あと本当に些細なことですが、日常的にもほんの一時的にだけですが、頭が真っ白になって今何をしているのかがわからなくなったり、「今日は何をしてたっけ?」だとか、「あれ?もう夜?」と思うことも多いです。

これらは、

(これに関しては、熱中しやすく、ボーとするのも好きという性格の問題でもあると思いますが。)

という可能性も十分にあります。

中学〜高校は自転車通学でしたし、自転車に乗れるはずなのに、いざ乗ろうとすると自転車の乗り方というかバランスの取り方をすっかり忘れてしまい、全く乗れなくなってしまっていた、などもあります。

「自転車に乗る」というのは、「泳ぐ」などと同じ、手続き記憶と呼ばれるもので、本来は失われることはないとされています。けれども、とても長い間自転車に乗らなければ、下手になることはあるでしょう。「全く乗れなくなってしまった」というのが、文字通り「全く」であれば、なんらかの異常を疑うきっかけにはなります。だとしても、解離とはまず無関係です。
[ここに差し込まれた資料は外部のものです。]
(** An alternation of literal words matches what one of the words matches
    and leaves the groups alone. *)
Lemma alts_spec ic w ws x rest c c' :
  matches ic (alts w ws) x rest c c' ↔
  c' = c ∧ ∃ l, l ∈ w :: ws ∧ lits_eq ic l x.
Proof.
  revert w. induction ws as [|w' ws IH]; intros w; simpl.
  - split.
    + intros H. inversion H; subst. split; [done|].
      exists w. split; [left | done].
    + intros [-> (l & Hl & Heq)]. apply list_elem_of_singleton in Hl as ->.
      by constructor.
  - split.
    + intros H. inversion H as [| | |? ? ? ? ? ? H1|? ? ? ? ? ? H1| | | | | |];
        subst.
      * inversion H1; subst. split; [done|]. exists w. split; [left | done].
      * apply IH in H1 as [-> (l & Hl & Heq)]. split; [done|].
        exists l. split; [by right | done].
    + intros [-> (l & Hl & Heq)]. apply elem_of_cons in Hl as [->|Hl].
      * apply M_alt_l. by constructor.
      * apply M_alt_r, IH. eauto.
Qed.

Lemma upper_set_match c : atom_match false (ASet [upper_letters]) c = is_upper c.
Proof. unfold atom_match, is_upper. simpl. by rewrite !orb_false_r. Qed.

Lemma letter_set_match c :
  atom_match false (ASet [lower_letters; upper_letters]) c = is_letter c.
Proof. unfold atom_match, is_letter. simpl. by rewrite !orb_false_r. Qed.

(** What the fund pattern matches: exactly the fund phrases, each captured
    whole as group 1. *)
Lemma fund_regex_spec w rest c c' :
  matches false fund_regex w rest c c' ↔ fund_phrase w ∧ c' = <[1 := w]> c.
Proof.
  unfold fund_regex. split.
  - intros H. invert_matches.
    match goal with H : matches _ (Alt _ _) _ _ _ _ |- _ =>
      apply (alts_spec false (txt "Capital") (tail fund_suffixes)) in H
        as [-> (l & Hl & Heq)] end.
    apply lits_eq_exact in Heq as ->.
    split; [|done].
    match goal with
    | H1 : atom_match false (ASet [upper_letters]) ?u = true,
      H2 : Forall _ ?ls, H3 : atom_match false ASpace ?sp = true |- _ =>
        exists (u :: ls), sp, l; rewrite upper_set_match in H1
    end.
    split; [reflexivity|]. split; [|split; [done|done]].
    eexists _, _. split; [done|]. split; [done|]. split; [done|].
    eapply Forall_impl; [eassumption|].
    intros x; cbv beta. by rewrite letter_set_match.
  - intros [(u & sp & suffix & -> & (ch & cs & -> & Hup & Hne & Hall) & Hsp & Hin)
             ->].
    apply M_group.
    change ((ch :: cs) ++ sp :: suffix) with ([ch] ++ cs ++ [sp] ++ suffix).
    eapply M_seq; [constructor; by rewrite upper_set_match|].
    eapply M_seq.
    { apply M_plus; [done|]. eapply Forall_impl; [eassumption|].
      intros x; cbv beta. by rewrite letter_set_match. }
    eapply M_seq; [by constructor|].
    apply alts_spec. split; [done|]. exists suffix. split; [done|].
    by apply lits_eq_exact.
Qed.
(** The re-centred correlation [cc] that [estimate_tdoa_gcc] searches, for
    non-empty signals; empty when the method is unknown. *)
Definition gcc_correlation (sig1 sig2 : list R) (method : string) : list R :=
  let n := (length sig1 + length sig2 - 1)%nat in
  let SIG1 := map (Np.dft_coeff sig1 n) (seq 0 n) in
  let SIG2 := map (Np.dft_coeff sig2 n) (seq 0 n) in
  match Tdoa.gcc_weighting method SIG1 SIG2
          (Np.map2 Np.Cmul SIG1 (map Np.Cconj SIG2)) with
  | Ok W => Np.fftshift (map Np.re (map (Np.idft_coeff W n) (seq 0 n)))
  | Raise _ => []
  end.

(** [W'] holds the conjugates of the entries of [W]. *)
Definition conjugate_of (W W' : list Np.complex) : Prop :=
  length W' = length W /\
  forall k, (k < length W)%nat ->
    Np.re (nth k W' (Np.mkC 0 0)) = Np.re (nth k W (Np.mkC 0 0)) /\
    Np.im (nth k W' (Np.mkC 0 0)) = - Np.im (nth k W (Np.mkC 0 0)).

End More.

(** ** os.path and string formatting *)

Module OsPath.

(** [s.rfind(c)]: the index of the last [c] in [s], or [-1]. *)
Fixpoint rfind_from (c : ascii) (s : string) (i last : Z) : Z :=
  match s with
  | EmptyString => last
  | String ch t => rfind_from c t (i + 1) (if Ascii.eqb ch c then i else last)
  end.

Definition rfind (c : ascii) (s : string) : Z := rfind_from c s 0 (-1).

(** No character of [s] differs from the dot. *)
Fixpoint all_dots (s : string) : bool :=
  match s with
  | EmptyString => true
  | String ch t => Ascii.eqb ch "." && all_dots t
  end.

(** [os.path.splitext] of posixpath: the extension starts at the last dot
    of the last component, unless that component holds nothing but dots
    before it. *)
Definition splitext (p : string) : string * string :=
  let sepIndex := rfind "/" p in
  let dotIndex := rfind "." p in
  if (sepIndex <? dotIndex)%Z then
    let filenameIndex := (sepIndex + 1)%Z in
    if all_dots (substring (Z.to_nat filenameIndex)
                           (Z.to_nat (dotIndex - filenameIndex)) p)
    then (p, EmptyString)
    else (substring 0 (Z.to_nat dotIndex) p,
          substring (Z.to_nat dotIndex) (String.length p - Z.to_nat dotIndex) p)
  else (p, EmptyString).

(** [str(idx)] for an index [idx >= 0], as an f-string prints it. *)
Definition str (idx : nat) : string :=
  DecimalString.NilEmpty.string_of_uint (Nat.to_uint idx).

End OsPath.

(** ** main.py

    [soundfile] and the file system are the environment: a path holds no
    file, a file that [sf.read] reads, or one on which it raises.  What the
    functions print is not modelled, but for the values that
    [process_configuration] reports for each pair. *)

Module Main.
Import Np Tdoa OsPath.

(** What [sf.read] gives: a one-dimensional array for a mono file, frames
    of one channel or more otherwise. *)
Inductive audio : Type :=
| Mono (samples : list R)
| Multi (frames : list (R * list R)).

Inductive file : Type :=
| Wav (data : audio) (samplerate : Z)
| Unreadable.

Definition filesystem : Type := string -> option file.

(** [f"{base_name_no_ext}_micidx_{idx}.wav"]. *)
Definition rir_filename (base_name_no_ext : string) (idx : nat) : string :=
  (base_name_no_ext ++ "_micidx_" ++ str idx ++ ".wav")%string.
(** * SQL chatbot: validator, fallback generator, executor and orchestrator

    A shallow embedding of [src/app.py] (class [SecureLocalChatbot] and the
    [/chat] route) together with the properties its specification states.

    Scope of the model.  Python strings are modelled by [string]; the
    embedding covers text whose code points are below 128, where
    [str.upper], [str.lower], [str.strip] and the [re] classes act as
    written here.  Bytes from 128 on are carried along as uninterpreted,
    caseless, non-blank characters. *)

From Stdlib Require Import String Ascii List Bool Arith ZArith Lia DecimalString.
Import ListNotations.
Local Open Scope string_scope.
Local Open Scope bool_scope.

(* ===================================================================== *)
(** * Python string primitives *)
(* ===================================================================== *)

Module PyStr.

Definition TAB : ascii := "009"%char.
Definition NL : ascii := "010"%char.
Definition DQUOTE : ascii := "034"%char.

(** [str.isspace] on one character: 0x09-0x0D, 0x1C-0x1F and 0x20. *)
Definition isspace (c : ascii) : bool :=
  let n := nat_of_ascii c in
  ((9 <=? n)%nat && (n <=? 13)%nat) || ((28 <=? n)%nat && (n <=? 32)%nat).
(2) 幽体離脱のような不思議な体験は、精神科疾患からくるものなのでしょうか?

その内容が、

ふーっと体が浮かび上がること(おそらく物理的にではないでしょうが)を何度か体験しました。

ということだけであれば、まずこれはいわゆる幽体離脱にはあたりませんし、これだけでは精神疾患によるかどうか判断できません。

(3) たとえ今困っているわけではなくても、やはり精神科の主治医の先生には話しておいたほうが良いのでしょうか?

そのほうがいいでしょう。私の回答は「判断できない」ばかりになりましたが、直接お話をうかがえば、診断のための有力な判断材料になる可能性はかなりあると思います。

それに関連して、

私はたまに幻聴や入眠時幻覚もありますし、

これだけではほとんど診断的価値はありませんが、その具体的内容がわかれば、大いに診断に役立つはずです。

また、

虐待と言えるようなひどい暴力やいじめの経験はありませんし、

とのことですが、そういうものがあっても完全に忘れてしまうのが、解離性健忘の一つの形ですから、今の時点でのあなたのこの言葉は、解離性健忘でないことの根拠にはなり得ません。他の解離性健忘の実例をお読みになれば、「ないと思っていた出来事の記憶が、あるときよみがえった」という体験が一つの典型であることがおわかりになると思います。